"CATCH YOU FUCKERS AT A BAD TIME?"

Reader plug: Murder Loves Killers Too

tn_mlktThis is not an official review, but I wanted to give some attention to a low budget independent slasher movie called MURDER LOVES KILLERS TOO which just hit DVD and was written and directed by one of my readers, Drew Barnhardt.

Every once in a while somebody sends me their no-budget movie and I’m afraid to watch it because I know they put their blood sweat and tears into it and I don’t want to have to tell them “yeah, sure, I watched it… yeah, good effort, I liked the, uh, some of the lighting was very professional” or whatever. So I had this thing sitting around for months and forgot about it and then for some reason I decided to put it in.

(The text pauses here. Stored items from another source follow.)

(* ===== verification/Ifi.v ===== *)
(** * Interfaces, for the programs of the book

    Stevens/unpv13e/lib/get_ifi_info.c and three programs that use it:
    ioctl/prifinfo.c, which prints what it returns, and advio/udpserv03.c and
    udpserv04.c, which bind a socket to each address.  [get_hw_addrs] of the
    daemon (Utils.v) was written after it, and shares [strchr] and [strncmp] with
    it.

    The configuration is the one of config.h in the repository: [IPV6] and
    [HAVE_STRUCT_IFREQ_IFR_MTU] are defined, [HAVE_SOCKADDR_SA_LEN] and
    [HAVE_SOCKADDR_DL_STRUCT] are not, and the [SIOCGIF...] requests exist.  The
    answers of the kernel are arguments (what [lastname] holds behind its first byte is
    never looked at); so is [garbage], what the allocated buffer
    holds where the kernel has written nothing, because the function reads there.
    The links of the list and its release are those of Storage.v. *)

From stdpp Require Import gmap.
From S2P Require Import Prelude CLib Storage Inet Inet6 Node Utils Sockaddr Gai Cksum.

Definition IFNAMSIZ : nat := 16.
Definition IFI_NAME : nat := 16.
Definition IFI_HADDR : nat := 8.
Definition IFI_ALIAS : Z := 1.
Definition IFF_UP : Z := 1.
Definition IFF_BROADCAST : Z := 2.
Definition IFF_LOOPBACK : Z := 8.
Definition IFF_POINTOPOINT : Z := 16.
Definition IFF_MULTICAST : Z := 4096.

(** [struct ifi_info] without its link. *)
Record ifi_info := Ifi {
  ifi_name : buf; ifi_index : Z; ifi_mtu : Z; ifi_haddr : buf; ifi_hlen : Z;
  ifi_flags : Z; ifi_myflags : Z;
  ifi_addr : option buf; ifi_brdaddr : option buf; ifi_dstaddr : option buf
}.

Inductive if_request := SIOCGIFFLAGS | SIOCGIFMTU | SIOCGIFBRDADDR | SIOCGIFDSTADDR.

(** Conversion to [short]. *)
Definition to_short (z : Z) : Z := (z + 32768) mod 65536 - 32768.
(** [ifr_flags] and [ifr_mtu] in the union. *)
Definition ifr_flags (u : buf) : chk Z := x ← u16_at u 0; mret (to_short x).
Definition ifr_mtu (u : buf) : chk Z :=
  if (4 <=? length u)%nat then mret (wrap_int (of_le32 (take 4 u))) else Bad BadPointer.

(** [n] bytes at an offset, copied. *)
Definition copy_at (m : buf) (k n : nat) : chk buf :=
  if (k + n <=? length m)%nat then mret (take n (drop k m)) else Bad BadPointer.
(* ===== verification/RTable.v ===== *)
(** * The routing table

    odr_functions.c: [update_r_entry], [insert_r_entry], [check_r_entry],
    [get_r_entry], [is_broadid_greater] and [remove_r_entry], on the doubly
    linked list of [r_entry_t] nodes.  [rt_rep] relates the list to a finite map
    from destination addresses to routes: the operations are proved to be the
    map's lookup, insert, replace and delete. *)

From S2P Require Import Prelude CLib Inet Frame DList Node Demo Utils.

(** [calloc(1, sizeof(r_entry_t))]. *)
Definition zero_entry : r_entry :=
  mkREntry (replicate INET_ADDRSTRLEN NUL) (replicate (S HWADDR) NUL) 0 0 0 (mkTv 0 0).

(** The block that takes a node out of the table, in [get_r_entry] and
    [remove_r_entry]. *)
Definition rt_unlink (d : dlist r_entry) (curr : loc) : chk (dlist r_entry) :=
  n ← deref (dheap d) curr;
  let hd := if decide (dhead d = Some curr) then dnext n else dhead d in
  m ← dbypass (dheap d) curr;
  mret (mkDlist m hd (dbrk d)).

Section RTable.
Context {os : OS}.

(** Reading a node of the table through a pointer. *)
Definition rt_load (x : loc) : MN r_entry :=
  d ← gets rt; n ← lift (deref (dheap d) x); mret (dval n).

Definition rt_store (x : loc) (e : r_entry) : MN unit :=
  d ← gets rt; d' ← lift (dstore d x e); modify (set_rt d').

Definition update_r_entry (recv_buf : odr_frame) (x : loc) (intf_n : Z) (nhop : buf) : MN Z :=
  e ← rt_load x;
  dip ← lift (strcpy (destip e) (src_ip recv_buf));
  nh ← lift (memcpy (next_hop e) nhop HWADDR);
  t ← gettimeofday;
  hops ← lift (int_add (hop_count recv_buf) 1);
  rt_store x (mkREntry dip nh intf_n hops (broadcast_id recv_buf) t);;
  copy_vmname dip;;
  mret 1.

Definition insert_r_entry (fr : odr_frame) (intf_n : Z) (nhop : buf) : MN (Z * loc) :=
  d ← gets rt;
  let '(x, d1) := dalloc d zero_entry in
  modify (set_rt d1);;
  rc ← update_r_entry fr x intf_n nhop;
  if rc <? 0 then mret (-1, x) else
  d2 ← gets rt;
  d3 ← lift (dlink d2 x);
  modify (set_rt d3);;
  mret (1, x).

Definition check_r_entry (fr : odr_frame) (x : loc) (intf_n : Z) (nhop : buf) : MN Z :=
  e ← rt_load x;
  if broadcast_id fr >? r_broadcast_id e then
    update_r_entry fr x intf_n nhop;; mret 1
  else
    better ← (if broadcast_id fr =? r_broadcast_id e then
                h ← lift (int_add (hop_count fr) 1); mret (h <=? no_hops e)
              else mret false);
    if better : bool then update_r_entry fr x intf_n nhop;; mret 1
    else mret 0.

To my surprise MURDER LOVES KILLERS TOO is a very solid (if somewhat home made) slasher movie that’s just to my taste because it follows traditional slasher formulas and gets the mechanics right (tense chases and cat and mouse moments) but has a very weird and darkly humorous but not postmodern twist. There’s some funny shit, some cool DePalmian camerawork and I am told this is the first ever slasher movie with a reference to BARRY LYNDON. There’s not a huge amount of gore and it’s obviously the work of people with no money, but I had a fun time and hope I get to see Drew make a movie with a bit of a budget, because he seems to have the right idea. He told me he had that idea many people have after watching crappy DTV horror movies that he could do something better, but unlike most of us he then went out and did it.

My apologies to other readers whose works I meant to plug and didn’t, but I really want this one to succeed because he told me the idea he has for his next movie and it’s right exactly down the center of my alley.

 

This entry was posted on Thursday, July 2nd, 2009 at 11:24 pm and is filed under Blog Post (short for weblog). You can follow any responses to this entry through the RSS 2.0 feed. You can skip to the end and leave a response. Pinging is currently not allowed.

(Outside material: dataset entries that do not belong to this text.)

(** A route reply: one frame to the neighbour of [entry]. *)
Lemma wp_send_rrep_packet fr x e T k hop (swap : bool) dip sip ip m (Q : Z -> node -> Prop) s :
  ready s ip -> resolves ip -> frame_wf fr dip sip -> resolves dip -> resolves sip ->
  rt_rep (rt s) T -> T !! k = Some (x, e) ->
  find_hwaddr (if_no e) (hwa_struct_head s) = Some m ->
  (swap = true -> INT_MIN < cur_broadcast_id s < INT_MAX) ->
  (forall fr', frame_wf fr' (if swap then sip else dip) (if swap then dip else sip) ->
     cstr (payload fr') = Some [] ->
     let bid := if swap then cur_broadcast_id s + 1 else broadcast_id fr in
     fr' = convert_host_net_order
             (mkFrame __RREP bid hop (payload_len fr) 0
                (if swap then dst_port fr else src_port fr)
                (if swap then src_port fr else dst_port fr)
                (dest_ip fr') (src_ip fr') (payload fr')) ->
     let ev := raw_event (next_hop e) m (if_no e) fr' in
     let s1 := if swap then set_bid bid s else s in
     Q (if os_sendto (length (outs s)) ev <? 0 then -1 else 0) (emit ev s1)) ->
  wp (send_rrep_packet fr x hop swap) Q s.
Proof.
  intros Hrd Hip Hwf Hdr Hsr HT Hx Hm Hb HQ. unfold send_rrep_packet. cbv zeta.
  destruct Hwf as [Hsh Hd Hs [p Hp]].
  pose proof (resolves_length _ Hdr) as Hdl. pose proof (resolves_length _ Hsr) as Hsl.
  assert (length (replicate INET_ADDRSTRLEN NUL) = INET_ADDRSTRLEN) as Hz by done.
  destruct (strncpy_Some _ (src_ip fr) sip INET_ADDRSTRLEN Hs Hsl (Nat.eq_le_incl _ _ (eq_sym Hz)))
    as (a1 & Ha1 & Hc1 & Hl1).
  destruct (strncpy_Some _ (dest_ip fr) dip INET_ADDRSTRLEN Hd Hdl (Nat.eq_le_incl _ _ (eq_sym Hz)))
    as (a2 & Ha2 & Hc2 & Hl2).
  wp_step. eapply wp_lift; [exact Ha1|]. wp_step. eapply wp_lift; [exact Ha2|]. cbn beta.
  wp_step. destruct swap.
  - destruct (strncpy_Some a1 (dest_ip fr) dip INET_ADDRSTRLEN Hd Hdl)
      as (a3 & Ha3 & Hc3 & _); [by rewrite Hl1|].
    destruct (strncpy_Some a2 (src_ip fr) sip INET_ADDRSTRLEN Hs Hsl)
      as (a4 & Ha4 & Hc4 & _); [by rewrite Hl2|].
    wp_step. eapply wp_lift; [exact Ha3|]. wp_step. eapply wp_lift; [exact Ha4|].
    wp_step. apply wp_get_broadcast_id; [by apply Hb|]. wp_step.
    destruct (construct_odr_ok __RREP (cur_broadcast_id s + 1) hop (payload_len fr) 0
                (dst_port fr) (src_port fr) a4 a3 (payload fr) sip dip p)
      as (fr' & Hfr & Hwf' & Hpl & Heq); try done.
    wp_step. eapply wp_lift; [exact Hfr|].
    eapply wp_transmit_rrep; [exact Hrd | done | exact HT | exact Hx | exact Hm |].
    exact (HQ fr' Hwf' Hpl Heq).
  - wp_step.
    destruct (construct_odr_ok __RREP (broadcast_id fr) hop (payload_len fr) 0
                (src_port fr) (dst_port fr) a2 a1 (payload fr) dip sip p)
      as (fr' & Hfr & Hwf' & Hpl & Heq); try done.
    wp_step. eapply wp_lift; [exact Hfr|].
    eapply wp_transmit_rrep; [exact Hrd | done | exact HT | exact Hx | exact Hm |].
    exact (HQ fr' Hwf' Hpl Heq).
Qed.

(** Application data over a known route. *)
Lemma wp_send_data_message sport sp x e T k ip dip msg m (Q : Z -> node -> Prop) s :
  ready s ip -> resolves ip ->
  cstr (sp_destip sp) = Some dip -> resolves dip ->
  cstr (sp_msg sp) = Some msg -> (length msg < Z.to_nat PAYLOAD_SIZE)%nat ->
  rt_rep (rt s) T -> T !! k = Some (x, e) ->
  find_hwaddr (if_no e) (hwa_struct_head s) = Some m ->
  (forall fr, frame_wf fr dip ip -> cstr (payload fr) = Some msg ->
     fr = convert_host_net_order
            (mkFrame __DATA (r_broadcast_id e) 0 PAYLOAD_SIZE (sp_route_disc_flag sp) sport
               (sp_destport sp) (dest_ip fr) (src_ip fr) (payload fr)) ->
     let ev := raw_event (next_hop e) m (if_no e) fr in
     Q (if os_sendto (length (outs s)) ev <? 0 then -1 else 0) (emit ev s)) ->
  wp (send_data_message sport sp x) Q s.
Proof.
  intros Hrd Hip Hd Hdr Hmsg Hml HT Hx Hm HQ. unfold send_data_message.
  destruct (rt_rep_load _ _ _ _ _ HT Hx) as (n & Hn & <-).
  pose proof (rt_rep_ok _ _ _ _ _ HT Hx) as [_ _ Hnh].
  pose proof Hrd as [(b & Hself & Hbip) Hne Hok].
  wp_step. eapply wp_get_self_ip; [done|]. wp_step. eapply wp_copy_vmname; [done..|]. intros _.
  wp_step. eapply wp_copy_vmname; [done..|]. intros _.
  wp_step. eapply wp_rt_load; [exact Hn|].
  destruct (construct_odr_ok __DATA (r_broadcast_id (dval n)) 0 PAYLOAD_SIZE
              (sp_route_disc_flag sp) sport (sp_destport sp) (sp_destip sp) b (sp_msg sp)
              dip ip msg) as (fr & Hfr & Hwf & Hpl & Heq); try done;
    [by apply resolves_length | by apply resolves_length |].
  wp_step. eapply wp_lift; [exact Hfr|]. wp_step. apply wp_get_hwaddr_from_int; [done|].
  rewrite Hm. wp_step.
  eapply wp_send_raw_frame; [exact Hrd | done | | rewrite Hnh; unfold HW_ADDR, HWADDR; lia |].
  { by rewrite (find_hwaddr_length _ _ _ Hok Hm). }
  cbv zeta. specialize (HQ fr Hwf Hpl Heq). cbv zeta in HQ. destruct (_ <? 0); by wp_step.
Qed.

(** ** Local delivery *)

Lemma peer_text_nonul sip sport pl : nonul sip -> nonul pl -> nonul (peer_text sip sport pl).
Proof.
  intros Hs Hp. unfold peer_text.
  all_pieces.
Qed.

(** An address, two integers and a payload that fits a frame always fit the
    1514-byte buffer. *)
Lemma peer_text_length sip sport pl :
  (length sip < INET_ADDRSTRLEN)%nat -> int_ok sport = true ->
  (length pl < Z.to_nat PAYLOAD_SIZE)%nat ->
  (length (peer_text sip sport pl) < ETH_FRAME_LEN)%nat.
Proof.
  intros Hs Hi Hp. unfold peer_text.
  pose proof (length_print_int sport Hi).
  repeat (rewrite length_app; cbn [length]).
  change (length (print_int 0)) with 1%nat.
  unfold INET_ADDRSTRLEN, PAYLOAD_SIZE, ETH_FRAME_LEN in *. lia.
Qed.

Lemma wp_send_to_peer_process spath path srcip sip sport pl p (Q : Z -> node -> Prop) s :
  cstr spath = Some path -> (length path < SUN_PATH_UN)%nat ->
  cstr srcip = Some sip -> (length sip < INET_ADDRSTRLEN)%nat -> int_ok sport = true ->
  cstr pl = Some p -> (length p < Z.to_nat PAYLOAD_SIZE)%nat ->
  (let ev := SendUnix path (peer_text sip sport p) in
   Q (if os_sendto (length (outs s)) ev <=? 0 then -1 else 0) (emit ev s)) ->
  wp (send_to_peer_process spath srcip sport pl) Q s.
Proof.
  intros Hpath Hpl Hsip Hsl Hi Hp Hpp HQ. unfold send_to_peer_process.
  wp_step. eapply wp_lift; [by apply need_str_Some|].
  wp_step. eapply wp_lift; [by apply need_str_Some|]. cbn beta.
  destruct (strcpy_Some (replicate ETH_FRAME_LEN NUL) (peer_text sip sport p ++ [NUL])
              (peer_text sip sport p)) as (d & Hd & Hdc & _).
  { apply cstr_term, peer_text_nonul; by eapply cstr_nonul. }
  { rewrite length_replicate. by apply peer_text_length. }
  destruct (strcpy_Some (replicate SUN_PATH_UN NUL) spath path Hpath) as (d2 & Hd2 & Hd2c & _).
  { by rewrite length_replicate. }
  wp_step. eapply wp_lift; [exact Hd|]. wp_step. eapply wp_lift; [exact Hd2|].
  wp_step. eapply wp_lift; [by apply need_str_Some|].
  wp_step. eapply wp_lift; [by apply need_str_Some|].
  wp_step. unfold sendto, wp at 1. cbn beta zeta. cbv zeta in HQ.
  fold (emit (SendUnix path (peer_text sip sport p)) s).
  destruct (_ <=? 0); by wp_step.
Qed.
End SendSpec.

(** ** Properties *)

Section SendProperties.
Context {os : OS}.

(** C15: a flood puts the same well-formed frame once on every interface except
    the loop-back, eth0 and the one the request came from, addressed to the
    broadcast address from the interface's own; it stops at the first [sendto]
    that fails, and returns -1 then and 0 otherwise. *)
Theorem send_req_broadcast_floods recvd bid sp dp hop rdf dstip srcip pl asent dip sip ip s :
  ready s ip -> resolves ip ->
  cstr dstip = Some dip -> resolves dip -> cstr srcip = Some sip -> resolves sip ->
  exists fr, frame_wf fr dip sip /\
    fr = convert_host_net_order
           (mkFrame (if asent =? 1 then __ASENT else __RREQ) bid hop 0 rdf sp dp
              (dest_ip fr) (src_ip fr) (payload fr)) /\
    send_req_broadcast recvd bid sp dp hop rdf dstip srcip pl asent s
    = (let '(r, s') := emit_all (flood_events recvd fr (hwa_struct_head s)) s in Ok r s').
Proof.
  intros Hrd Hip Hd Hdr Hs Hsr.
  destruct (construct_odr_ok (if asent =? 1 then __ASENT else __RREQ) bid hop 0 rdf sp dp
              dstip srcip pl dip sip []) as (fr & Hfr & Hwf & _ & Heq); try done;
    [by apply resolves_length|by apply resolves_length|by destruct (asent =? 1)|].
  exists fr. split; [done|]. split; [done|].
  assert (wp (send_req_broadcast recvd bid sp dp hop rdf dstip srcip pl asent)
    (fun r s' => (r, s') = emit_all (flood_events recvd fr (hwa_struct_head s)) s) s)
    as (r & s' & -> & <-)%wp_run; [|done].
  eapply wp_send_req_broadcast; [done..|]. intros fr' Hfr' _. rewrite Hfr in Hfr'.
  injection Hfr' as <-. by destruct (emit_all _ s).
Qed.

(** A message for a local process always fits its buffers and is handed
    over as the text "source address, source port, payload, 0" to the path the
    port table names. *)
Theorem send_to_peer_process_delivers spath path srcip sip sport pl p s :
  cstr spath = Some path -> (length path < SUN_PATH_UN)%nat ->
  cstr srcip = Some sip -> (length sip < INET_ADDRSTRLEN)%nat -> int_ok sport = true ->
  cstr pl = Some p -> (length p < Z.to_nat PAYLOAD_SIZE)%nat ->
  let ev := SendUnix path (peer_text sip sport p) in
  send_to_peer_process spath srcip sport pl s
  = Ok (if os_sendto (length (outs s)) ev <=? 0 then -1 else 0) (emit ev s).
Proof.
  intros H1 H2 H3 H4 H5 H6 H7 ev.
  assert (wp (send_to_peer_process spath srcip sport pl) (fun r s' =>
    r = (if os_sendto (length (outs s)) ev <=? 0 then -1 else 0) /\ s' = emit ev s) s)
    as (r & s' & -> & -> & ->)%wp_run; [|done].
  by eapply wp_send_to_peer_process.
Qed.
End SendProperties.

Lemma send_req_broadcast_floods_witness :
  exists fr, frame_wf fr (vm_ip 3) (vm_ip 1) /\
    fr = convert_host_net_order
           (mkFrame __RREQ 11 1 0 0 909 5500 (dest_ip fr) (src_ip fr) (payload fr)) /\
    @send_req_broadcast (demo_os (demo_ifs 2)) 3 11 909 5500 1 0 (lit "130.245.156.23")
      (lit "130.245.156.21") (lit "x") 0 (demo_self 2 node_init)
    = (let '(r, s') := @emit_all (demo_os (demo_ifs 2)) (flood_events 3 fr (demo_hwa 2))
                         (demo_self 2 node_init) in Ok r s').
Proof.
  apply (@send_req_broadcast_floods (demo_os (demo_ifs 2)) 3 11 909 5500 1 0 (lit "130.245.156.23")
           (lit "130.245.156.21") (lit "x") 0 (vm_ip 3) (vm_ip 1) (vm_ip 2) (demo_self 2 node_init)).
  - apply demo_ready.
  - by apply demo_resolves.
  - reflexivity.
  - by apply demo_resolves.
  - reflexivity.
  - by apply demo_resolves.
Defined.

Lemma send_to_peer_process_delivers_witness :
  @send_to_peer_process (demo_os []) (lit "servpathfile") (lit "130.245.156.21") 909 (lit "hello")
    node_init
  = Ok 0 (@emit (demo_os []) (SendUnix (chars "servpathfile") (peer_text (vm_ip 1) 909 (chars "hello")))
            node_init).
Proof.
  apply (@send_to_peer_process_delivers (demo_os []) (lit "servpathfile") (chars "servpathfile")
           (lit "130.245.156.21") (vm_ip 1) 909 (lit "hello") (chars "hello") node_init);
    (reflexivity || (apply Nat.ltb_lt; reflexivity)).
Defined.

44 Responses to “Reader plug: Murder Loves Killers Too”

  1. Where would one get a hold of this?

  2. Is Steven Seagal in it?

  3. Hey, i want to see that movie.

  4. The distributor is called Well Go and its websight lists the usual corporate monoliths as having it, so I assume most places that carry that sort of thing.

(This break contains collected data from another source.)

(* ===== verification/Handlers.v ===== *)
(** * The event handlers (odr_and.c)

    [handle_peer_msg], for a request a local process sent over the Unix-domain
    socket, and [handle_ethernet_msg], for a frame received on the packet
    socket, with one definition per case of its switch.  Every case leaves with
    [return -1] or [break]: a case returns -1 or 0 accordingly. *)

From S2P Require Import Prelude CLib Inet Frame DList Node Demo Utils Ports RTable Print PQueue Send.

Section Handlers.
Context {os : OS}.

(** A local pointer variable that only some branches assign. *)
Definition assigned {A} (p : option A) : MN A :=
  lift (match p with Some a => mret a | None => Bad Uninitialised end).

(** ** Requests of local processes *)

(** No route: flood a request and park the message. *)
Definition request_route (sparams : send_params) (self_ip : buf) (port : Z) : MN Z :=
  bid ← get_broadcast_id;
  r ← send_req_broadcast (-1) bid port (sp_destport sparams) 0 (sp_route_disc_flag sparams)
        (sp_destip sparams) self_ip (sp_msg sparams) 0;
  if r <? 0 then mret (-1) else
  bid2 ← get_broadcast_id;
  fr ← lift (construct_odr __DATA 0 bid2 PAYLOAD_SIZE 0 port (sp_destport sparams)
               (sp_destip sparams) self_ip (sp_msg sparams));
  r2 ← insert_pending_queue (convert_net_host_order fr) (sp_destip sparams);
  if r2 <? 0 then mret (-1) else
  copy_vmname (sp_destip sparams);;
  mret 1.

Definition handle_peer_msg (sparams : send_params) : MN Z :=
  self ← get_self_ip;
  match self with
  | None => mret (-1)
  | Some self_ip =>
      me ← fetch_entry_path (sp_filename sparams);
      match me with
      | None => mret (-1)
      | Some map_entry =>
          copy_vmname self_ip;;
          copy_vmname (sp_destip sparams);;
          local ← lift (streq self_ip (sp_destip sparams));
          if local : bool then
            pe ← fetch_entry_port (sp_destport sparams);
            peer_entry ← assert_some pe;
            r ← send_to_peer_process (sun_path peer_entry) self_ip (portno map_entry)
                  (sp_msg sparams);
            if r <? 0 then mret (-1) else mret 1
          else
            '(entry_present, route) ← get_r_entry (sp_destip sparams)
                                        (sp_route_disc_flag sparams);
            if entry_present <=? 0 then
              request_route sparams self_ip (portno map_entry)
            else
              x ← assigned route;
              copy_vmname (sp_destip sparams);;
              r ← send_data_message (portno map_entry) sparams x;
              if r <? 0 then mret (-1) else mret 1
      end
  end.

(** ** Received frames *)

(** The block every case starts with: update the route to the source if the
    frame is better, or add it.  The flag tells whether the table changed. *)
Definition learn_source (fr : odr_frame) (src_present : Z) (src : option loc) (intf : Z)
    (addr : buf) : MN (Z * loc) :=
  if src_present >? 0 then
    x ← assigned src;
    r ← check_r_entry fr x intf addr;
    mret (r, x)
  else
    '(_, x) ← insert_r_entry fr intf addr;
    mret (1, x).

(** Forward a request with one more hop. *)
Definition reflood (fr : odr_frame) (intf asent : Z) : MN Z :=
  h ← lift (int_add (hop_count fr) 1);
  r ← send_req_broadcast intf (broadcast_id fr) (src_port fr) (dst_port fr) h
        (route_disc_flag fr) (dest_ip fr) (src_ip fr) (payload fr) asent;
  if r <? 0 then mret (-1) else mret 0.

(** No route onwards: park the frame and flood a request of our own. *)
Definition park_and_request (fr : odr_frame) (intf : Z) (self_ip : buf) : MN Z :=
  bid ← get_broadcast_id;
  r ← insert_pending_queue fr (dest_ip fr);
  if r <? 0 then mret (-1) else
  r2 ← send_req_broadcast intf bid (-1) (dst_port fr) 0 0 (dest_ip fr) self_ip (payload fr) 0;
  if r2 <? 0 then mret (-1) else mret 0.

(** Transmit a data frame, already in network order, along a table entry. *)
Definition forward_data (fr : odr_frame) (x : loc) : MN Z :=
  e ← rt_load x;
  src_mac ← get_hwaddr_from_int (if_no e);
  match src_mac with
  | None => mret (-1)
  | Some m =>
      r ← send_raw_frame (Some m) (Some (next_hop e)) (if_no e) fr;
      if r <? 0 then mret (-1) else
      get_name_ip (destip e);;
      mret 0
  end.

Definition on_rreq (fr : odr_frame) (self_ip : buf) (intf : Z) (addr : buf)
    (dest_present src_present : Z) (dest src : option loc) : MN Z :=
  '(asent_flag, src_x) ← learn_source fr src_present src intf addr;
  mine ← lift (streq (dest_ip fr) self_ip);
  if mine : bool then
    r ← send_rrep_packet fr src_x 0 true;
    if r <? 0 then mret (-1) else mret 0
  else if dest_present >? 0 then
    dest_x ← assigned dest;
    de ← rt_load dest_x;
    r ← send_rrep_packet fr src_x (no_hops de) true;
    if r <? 0 then mret (-1) else
    if asent_flag =? 1 then reflood fr intf 1 else mret 0
  else
    if asent_flag =? 0 then mret 0 else reflood fr intf 0.

(** A frame taken from the pending queue leaves along the entry [src_x]. *)
Definition release_parked (src_x : loc) (p : option odr_frame) : MN Z :=
  match p with
  | None => mret 0
  | Some parked =>
      if frame_type parked =? __RREP then
        r ← send_rrep_packet parked src_x (hop_count parked) false;
        if r <? 0 then mret (-1) else mret 0
      else if frame_type parked =? __DATA then
        forward_data (convert_host_net_order parked) src_x
      else mret 0
  end.

Definition on_rrep (fr : odr_frame) (self_ip : buf) (intf : Z) (addr : buf)
    (dest_present src_present : Z) (dest src : option loc) : MN Z :=
  '(_, src_x) ← learn_source fr src_present src intf addr;
  mine ← lift (streq (dest_ip fr) self_ip);
  if mine : bool then
    p ← lookup_pending_queue (src_ip fr);
    release_parked src_x p
  else if dest_present >? 0 then
    dest_x ← assigned dest;
    se ← rt_load src_x;
    r ← send_rrep_packet fr dest_x (no_hops se) false;
    if r <? 0 then mret (-1) else mret 0
  else park_and_request fr intf self_ip.

Definition set_hop_count (h : Z) (fr : odr_frame) : odr_frame :=
  mkFrame (frame_type fr) (broadcast_id fr) h (payload_len fr) (route_disc_flag fr)
          (src_port fr) (dst_port fr) (dest_ip fr) (src_ip fr) (payload fr).

Definition on_data (fr : odr_frame) (self_ip : buf) (intf : Z) (addr : buf)
    (dest_present src_present : Z) (dest src : option loc) : MN Z :=
  '(_, src_x) ← learn_source fr src_present src intf addr;
  mine ← lift (streq (dest_ip fr) self_ip);
  if mine : bool then
    process_data_message fr;; mret 0
  else if dest_present >? 0 then
    dest_x ← assigned dest;
    se ← rt_load src_x;
    forward_data (convert_host_net_order (set_hop_count (no_hops se) fr)) dest_x
  else park_and_request fr intf self_ip.

Definition on_asent (fr : odr_frame) (intf : Z) (addr : buf)
    (src_present : Z) (src : option loc) : MN Z :=
  '(asent_flag, _) ← learn_source fr src_present src intf addr;
  if asent_flag =? 1 then reflood fr intf 1 else mret 0.

(** The comparison [recvd_odr_frame->src_ip == self_ip] compares the
    addresses of two different objects: it never holds, and the early return
    it guards is dead code. *)
Definition handle_frame (odr_addr : sockaddr_ll) (fr : odr_frame) (self_ip : buf) : MN Z :=
  let intf := sll_ifindex odr_addr in
  let addr := sll_addr odr_addr in
  duplicate ← (if route_disc_flag fr =? 1 then
                 r ← is_broadid_greater (src_ip fr) (broadcast_id fr); mret (r <? 0)
               else mret false);
  if duplicate : bool then mret 1 else
  '(dp, dest) ← get_r_entry (dest_ip fr) (route_disc_flag fr);
  '(sp, src) ← get_r_entry (src_ip fr) 0;
  copy_vmname (src_ip fr);;
  copy_vmname (dest_ip fr);;
  r ← (if frame_type fr =? __RREQ then on_rreq fr self_ip intf addr dp sp dest src
       else if frame_type fr =? __RREP then on_rrep fr self_ip intf addr dp sp dest src
       else if frame_type fr =? __DATA then on_data fr self_ip intf addr dp sp dest src
       else if frame_type fr =? __ASENT then on_asent fr intf addr sp src
       else mret (-1));
  if r <? 0 then mret (-1) else print_routing_table;; mret 0.

Definition handle_ethernet_msg (odr_addr : sockaddr_ll) (recv_buf : buf) : MN Z :=
  self ← get_self_ip;
  match self with
  | None => mret (-1)
  | Some self_ip =>
      fr ← lift (process_recvd_frame recv_buf);
      handle_frame odr_addr fr self_ip
  end.
End Handlers.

  5. Print this on the DVD cover:

    “There’s some funny shit, some cool DePalmian camerawork and I am told this is the first ever slasher movie with a reference to BARRY LYNDON.”

    – Outlaw Vern

    In many circles this is a better endorsement than Ebert could provide…

  6. Cool stuff. I like hearing things like this. Congratualtions to Drew for going out and doing it. Definitely interested in the whole process and budget, distributing, etc. it took to get it made. Oh, and actually seeing it too.

  7. I watched it, and it is pretty damn solid. The characters aren’t too annoying, the camerawork is interesting, and it keeps switching up the format every 20 minutes or so, so you don’t get bored. Plus the music’s cool and it’s only 74 minutes long, which is the perfect length for this kind of thing. It comes in, does its dirty, sinful business, and gets the fuck out before you get sick of it. I think this guy’s got potential.

  8. Drew "The Giggler" B

    July 17th, 2009 at 11:42 pm

    Hey Majestyk,

    Drew here. Thanks for taking the chance on the no budget flick. And believe me, no one feels the low budget problems more than I.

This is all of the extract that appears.